La milice a rejeté à plusieurs reprises les demandes de l'ONU d’autoriser une équipe d'inspection à avoir accès au FSO Safer, un pétrolier de 45 ans abandonné au large du port de Hodeidah, pour effectuer des réparations urgentes. Le 15 juillet 2020, lors d'une session extraordinaire, l'ONU a fait part de ses craintes d’une «catastrophe» si le navire, qui contient 1,1 million de barils de pétrole brut à bord, se désintègre dans la mer Rouge.

En mai 2019, Washington a déployé le porte-avions USS Abraham Lincoln et quatre bombardiers B-52 au Moyen-Orient, invoquant des menaces iraniennes non spécifiées.
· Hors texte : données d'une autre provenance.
Lemma new_projection_refines : refines new_projection ∅.
Proof.
  exists [], ∅. split; [|by rewrite fmap_empty]. split; [split|]; cbn.
  - split; cbn; [apply empty_pool_rep|rewrite fmap_empty; apply (clear_represents EntryKeyHash empty_map)|by intros k k' i x x' ?%lookup_empty_Some|by intros k i x ?%lookup_empty_Some].
  - exists ∅. split; [apply empty_holds|]. intros k. rewrite lookup_empty. cbn. split; [constructor|]. intros i.
    split; [set_solver|]. by intros (k' & x & ?%lookup_empty_Some & _).
  - split; [constructor|]. cbn. set_solver.
  - done.
  - done.
  - exists ∅. split; [|apply new_index_ok]. intros i n. rewrite lookup_empty. split; [done|]. by intros (k & x & ?%lookup_empty_Some & _).
Qed.

Lemma run_new_refines os :
  total_chars os <= UINT32_MAX -> zlen os <= UINT32_MAX ->
  safe (run_proj new_projection os) (fun p => refines p (foldl spec_proj_op ∅ os)).
Proof. intros. apply run_proj_refines; [apply new_projection_refines|]. split; [done|]. split; done. Qed.

(** ** Filename candidates at the level of records *)

(** The row of a live slot. *)
Lemma slot_shows p names st k i x :
  rows_ok (rows p) names st -> st !! k = Some (i, x) -> exists e, entry_at p i = Ok e /\ shows p k x e.
Proof.
  intros Hr Hk. destruct (rows_entry_at p names st k i x Hr Hk) as (e & He & _ & Hrep). exists e. split; [done|].
  split; [apply Hrep|]. split; [by destruct Hrep as (_ & nid & _ & _ & ->)|]. by eapply row_rep_name, Hrep; apply Hr.
Qed.

Lemma FilenameCandidateIndices_rows `{!OrdinalUnits CSO} p g term m cs :
  refines p g -> Forall is_unit term ->
  FilenameCandidateIndices (filenameIndex p) (FoldAscii16 term) m = Some cs ->
  sorted cs /\ (m = 0 \/ zlen cs <= m) /\
  (forall i, i ∈ cs -> exists k r e, g !! k = Some r /\ entry_at p i = Ok e /\ shows p k r e) /\
  (forall k r, g !! k = Some r -> Forall is_unit (r_name r) -> OrdinalContains16 CSO (r_name r) term = true ->
     exists i e, i ∈ cs /\ entry_at p i = Ok e /\ shows p k r e).
Proof.
  intros (names & st & [Ht (sn & Hsn & Hix)] & ->) Hterm Hcs. pose proof (ok_rows _ _ _ Ht) as Hr.
  destruct (candidates_exact CSO _ _ _ _ _ Hix Hcs) as (Hs & Hm & _ & _ & He). split; [done|]. split; [done|]. split.
  - intros i (n & Hn & _)%He. apply Hsn in Hn as (k & x & Hk & _).
    destruct (slot_shows p names st k i x Hr Hk) as (e & He' & Hsh). exists k, x, e. by rewrite lookup_fmap, Hk.
  - intros k r Hk Hu Hmatch. apply lookup_fmap_Some in Hk as ([i x] & <- & Hk). cbn in *.
    destruct (slot_shows p names st k i x Hr Hk) as (e & He' & Hsh). exists i, e. split; [|done].
    eapply (candidates_complete CSO _ sn term m cs i (r_name x)); try done. apply Hsn. eauto.
Qed.
End refinement.

(** ** Properties *)

(** C12. Starting from an empty projection, any sequence of upserts, partial updates, removals,
    batch and volume removals, look-ups and bulk scans whose names fit the 32-bit arena never
    reads or writes outside a table (a hash table may only give up with an exception), and
    what the projection then answers is what a finite map from keys to records answers after
    the same sequence: [Find] returns the row of the key's record, with its interned name, or
    nothing, and [ChildIndices] returns exactly the slots of the records with that parent,
    each once. *)
Theorem projection_refines_map CSO os :
  total_chars os <= UINT32_MAX -> zlen os <= UINT32_MAX ->
  safe (run_proj CSO new_projection os) (fun p =>
    let g := foldl spec_proj_op ∅ os in
    forall volume id,
      (exists o p', Find p volume id = Ok (o, p') /\ rows p' = rows p /\
         match o with
         | None => g !! mkEntryKey volume id = None
         | Some e => exists r, g !! mkEntryKey volume id = Some r /\ shows p (mkEntryKey volume id) r e
         end) /\
      (exists children rs p', ChildIndices p volume id = Ok (children, p') /\ rows p' = rows p /\
         NoDup children /\ NoDup rs /\
         Forall2 (fun i r => exists e, entry_at p i = Ok e /\ shows p (mkEntryKey volume (r_id r)) r e) children rs /\
         forall r, r ∈ rs <-> g !! mkEntryKey volume (r_id r) = Some r /\ r_parentId r = id /\ r_parentId r <> r_id r)).
Proof.
  intros Hc Hn. eapply safe_mono; [by apply run_new_refines|]. intros p Hp g volume id. split.
  - destruct (Find_refines CSO p _ volume id Hp) as (o & p' & ? & _ & ? & _ & ?). eauto 6.
  - destruct (ChildIndices_refines CSO p _ volume id Hp) as (cs & rs & p' & ? & _ & ? & _ & ?). eauto 8.
Qed.

(** A host table that also equates the Kelvin sign U+212A with [k]. *)
Definition kelvin (c : Z) : Z := if c =? 8490 then 107 else c.

Definition kelvin_ordinal (w nd : list Z) : Z := ascii_ordinal (map kelvin w) (map kelvin nd).

(** A volume root, a directory and two files, renamed, moved and removed. *)
Definition sample_record (id parent attributes : Z) (name : list Z) : EntryRecord :=
  mkRecord (mkFileId id 0) (mkFileId parent 0) name 10 12 true 1 2 3 attributes.

Definition sample_ops : list proj_op := [
  OpUpsert 1 (sample_record 5 5 16 [46]);
  OpUpsert 1 (sample_record 30 5 16 [68; 79; 67]);
  OpUpsert 1 (sample_record 31 30 0 [84; 111; 8490; 69; 110]);
  OpUpsert 1 (sample_record 32 30 0 [111; 108; 100]);
  OpUpsertPartial 1 (sample_record 32 5 0 [116; 111; 107; 101; 110; 115]) 3;
  OpFind 1 (mkFileId 31 0);
  OpRemove 1 (mkFileId 30 0)
].

Definition is_ok {A} (r : result A) : bool := match r with Ok _ => true | _ => false end.

Lemma projection_refines_map_witness :
  is_ok (run_proj kelvin_ordinal new_projection sample_ops) = true /\
  safe (run_proj kelvin_ordinal new_projection sample_ops) (fun p =>
    exists e p', Find p 1 (mkFileId 32 0) = Ok (Some e, p') /\ e_parentFrn e = mkFileId 5 0).
Proof.
  split; [vm_compute; reflexivity|].
  eapply safe_mono; [apply (projection_refines_map kelvin_ordinal sample_ops); vm_compute; discriminate|].
  intros p H. destruct (H 1 (mkFileId 32 0)) as [(o & p' & Hf & _ & Ho) _].
  assert (foldl spec_proj_op ∅ sample_ops !! mkEntryKey 1 (mkFileId 32 0)
          = Some (sample_record 32 5 0 [116; 111; 107; 101; 110; 115])) as Hg by (vm_compute; reflexivity).
  destruct o as [e|]; [|congruence]. destruct Ho as (r & Hr & _ & He & _).
  assert (r = sample_record 32 5 0 [116; 111; 107; 101; 110; 115]) as -> by congruence.
  exists e, p'. split; [done|]. by rewrite He.
Defined.

#[export] Instance kelvin_ordinal_ok : OrdinalUnits kelvin_ordinal.
Proof.
  assert (forall s, Forall is_ascii_unit s -> map kelvin s = s) as Hid.
  { intros s Hs. induction Hs as [|c s Hc _ IH]; [done|]. cbn. rewrite IH. unfold kelvin, is_ascii_unit in *.
    destruct (Z.eqb_spec c 8490); [lia|done]. }
  split.
  - split. intros w nd Hw Hnd _. unfold kelvin_ordinal. rewrite !Hid by done. apply ascii_ordinal_equal.
  - intros w nd _ _ Hl E. apply ascii_ordinal_equal in E. revert nd Hl E.
    induction w as [|a w IH]; intros [|b nd] Hl E; cbn in *; try lia; [constructor|]. injection E as E1 E2.
    constructor; [|by apply IH; [lia|]]. unfold kelvin_ordinal. apply ascii_ordinal_equal. cbn. by rewrite E1.
Qed.

(** C24. The filename accelerator misses nothing: after any sequence of operations, if it answers
    a term at all, the candidates are sorted, within the caller's cap and rows that exist,
    and they include every row whose name the canonical ordinal matcher accepts, whatever
    non-ASCII units the host equates with ASCII ones. *)
Theorem filename_candidates_complete CSO os term m :
  OrdinalUnits CSO -> total_chars os <= UINT32_MAX -> zlen os <= UINT32_MAX -> Forall is_unit term ->
  safe (run_proj CSO new_projection os) (fun p =>
    let g := foldl spec_proj_op ∅ os in
    forall cs, FilenameCandidateIndices (filenameIndex p) (FoldAscii16 term) m = Some cs ->
      sorted cs /\ (m = 0 \/ zlen cs <= m) /\
      (forall i, i ∈ cs -> exists k r e, g !! k = Some r /\ entry_at p i = Ok e /\ shows p k r e) /\
      (forall k r, g !! k = Some r -> Forall is_unit (r_name r) ->
         OrdinalContains16 CSO (r_name r) term = true ->
         exists i e, i ∈ cs /\ entry_at p i = Ok e /\ shows p k r e)).
Proof.
  intros HO Hc Hn Ht. eapply safe_mono; [by apply run_new_refines|]. intros p Hp g cs Hcs.
  by eapply FilenameCandidateIndices_rows.
Qed.

Lemma filename_candidates_complete_witness :
  match run_proj kelvin_ordinal new_projection sample_ops with
  | Ok p => FilenameCandidateIndices (filenameIndex p) (FoldAscii16 [79; 107; 101]) 0 = Some [2; 3]
  | _ => False
  end /\
  safe (run_proj kelvin_ordinal new_projection sample_ops) (fun p =>
    forall cs, FilenameCandidateIndices (filenameIndex p) (FoldAscii16 [79; 107; 101]) 0 = Some cs ->
      exists i e, i ∈ cs /\ entry_at p i = Ok e /\ e_frn e = mkFileId 31 0).
Proof.
  split; [vm_compute; reflexivity|].
  eapply safe_mono; [apply (filename_candidates_complete kelvin_ordinal sample_ops [79; 107; 101] 0 _);
    [vm_compute; discriminate..|solve_units]|].
  intros p H cs Hcs. destruct (H cs Hcs) as (_ & _ & _ & Hin).
  destruct (Hin (mkEntryKey 1 (mkFileId 31 0)) (sample_record 31 30 0 [84; 111; 8490; 69; 110])) as (i & e & Hi & He & _ & Hee & _);
    [vm_compute; reflexivity|solve_units|vm_compute; reflexivity|].
  exists i, e. split; [done|]. split; [done|]. by rewrite Hee.
Defined.
Lemma SetMaximumMemoryBytes_ok p g maximumBytes :
  refines p g ->
  let maximum := if maximumBytes =? 0 then kDefaultMaximumMemoryBytes else maximumBytes in
  safe (SetMaximumMemoryBytes CSO estimate p maximumBytes) (fun p' => exists g', refines p' g' /\
    shrinks (set_limit p maximum (enforcingMemoryLimit_ (policy p))) g p' g' /\ (bytes p' <= maximum \/ g' = ∅)).
Proof.
  intros Hp maximum. unfold SetMaximumMemoryBytes. fold maximum. set (q := set_limit p maximum true).
  assert (refines q g) as Hq by (by apply refines_limit). unfold EnforceMemoryLimitTo. cbn [q set_limit policy enforcingMemoryLimit_ negb].
  eapply safe_bind; [apply (enforce_to_ok _ q g q g maximum false)|].
  - split; [done|]. split; [apply shrinks_refl|done].
  - by rewrite (proj1 (refines_count q g Hq)).
  - intros [b p1] (g' & (Hr & [H1 H2 H3 H4 H5 H6 H7 H8] & _) & Hx). cbn [safe]. exists g'.
    split; [by apply refines_limit|]. split; [|done]. by split.
Qed.
End evicting.

(** ** Properties *)

(** [g] holds of the volume's true records [truth] everything that is not marked cold. *)
Definition hot_complete (truth : Records) (p : Projection) (g : Records) : Prop :=
  g ⊆ truth /\ forall k, volumeRowId k ∉ cold p -> g !! k = truth !! k.

Lemma hot_complete_shrinks truth p g p' g' : shrinks p g p' g' -> hot_complete truth p g -> hot_complete truth p' g'.
Proof.
  intros Hs [Hsub Hhot]. split; [etrans; [apply Hs|done]|]. intros k Hk.
  assert (volumeRowId k ∉ cold p) as Hk0 by (intros ?; by apply Hk, (sh_cold _ _ _ _ Hs)). rewrite <-(Hhot k Hk0).
  destruct (g' !! k) as [r|] eqn:E'; [symmetry; eapply lookup_weaken, Hs; done|].
  destruct (g !! k) as [r|] eqn:E; [|done]. exfalso. apply Hk, (sh_lost _ _ _ _ Hs); [by rewrite E|done].
Qed.
(* ===== verification/Rebuild.v ===== *)
(** * Rebuild: reloading volumes from the durable store

    Models [RebuildVolumeFromStore], [CompactEntriesForIterationOrder], [Reserve],
    [ReloadEvictedVolume] and [ReloadAllEvictedVolumes] of
    [src/src/indexstore/src/Projection.cpp], and the row loop of [Store::ForEachEntryUntil]
    ([src/src/indexstore/src/Store.cpp]).

    What the SQLite statement yields is a parameter, a [Cursor]: whether the statement could be
    prepared, the records it delivers, and whether it ended with [SQLITE_DONE].  The
    [catch (...)] around the stream, which turns a failed allocation into a failed read, is not
    modelled: an exception of the hash tables stays a [Reject].  [ShrinkBulkRebuildCapacity]
    changes capacities only, so it has no counterpart here. *)

From stdpp Require Import gmap.
From S2P Require Import Prelude TextMatch FlatHashMap NamePool ChildrenMap FilenameIndex Projection ProjectionRead Residency.

(** ** The durable stream *)

Record Cursor := mkCursor { prepared : bool; delivered : list EntryRecord; completed : bool }.

Section stream.
Context {S : Type} (visitor : S -> EntryRecord -> result (bool * S)).

(** The [while] over [SQLITE_ROW]: the bool is [true] when the visitor stopped it. *)
Fixpoint visit_rows (records : list EntryRecord) (s : S) : result (bool * S) :=
  match records with
  | [] => Ok (false, s)
  | record :: rest =>
      let* '(continue, s) := visitor s record in
      if negb continue then Ok (true, s) else visit_rows rest s
  end.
Quelques jours plus tard, le 12 mai, quatre navires commerciaux, dont deux pétroliers saoudiens d’Aramco, sont endommagés près du port de Fujairah dans le golfe d'Oman. Un «acte de sabotage», d’après les Émirats arabes unis.

Le 13 juin, les pétroliers Front Altair et Kokuka Courageous sont secoués par des explosions, que l’on estime causées par des mines ventouses ou des projectiles. Quelques jours plus tard, le 20 juin, l'Iran abat un drone de surveillance américain RQ-4A survolant le détroit d'Ormuz, ce qui ajoute aux tensions.

À l'époque, le président américain Donald Trump avait déclaré que les bateaux iraniens qui attaquent la marine américaine se verraient «mitraillés jusqu’à ce qu’ils quittent les eaux».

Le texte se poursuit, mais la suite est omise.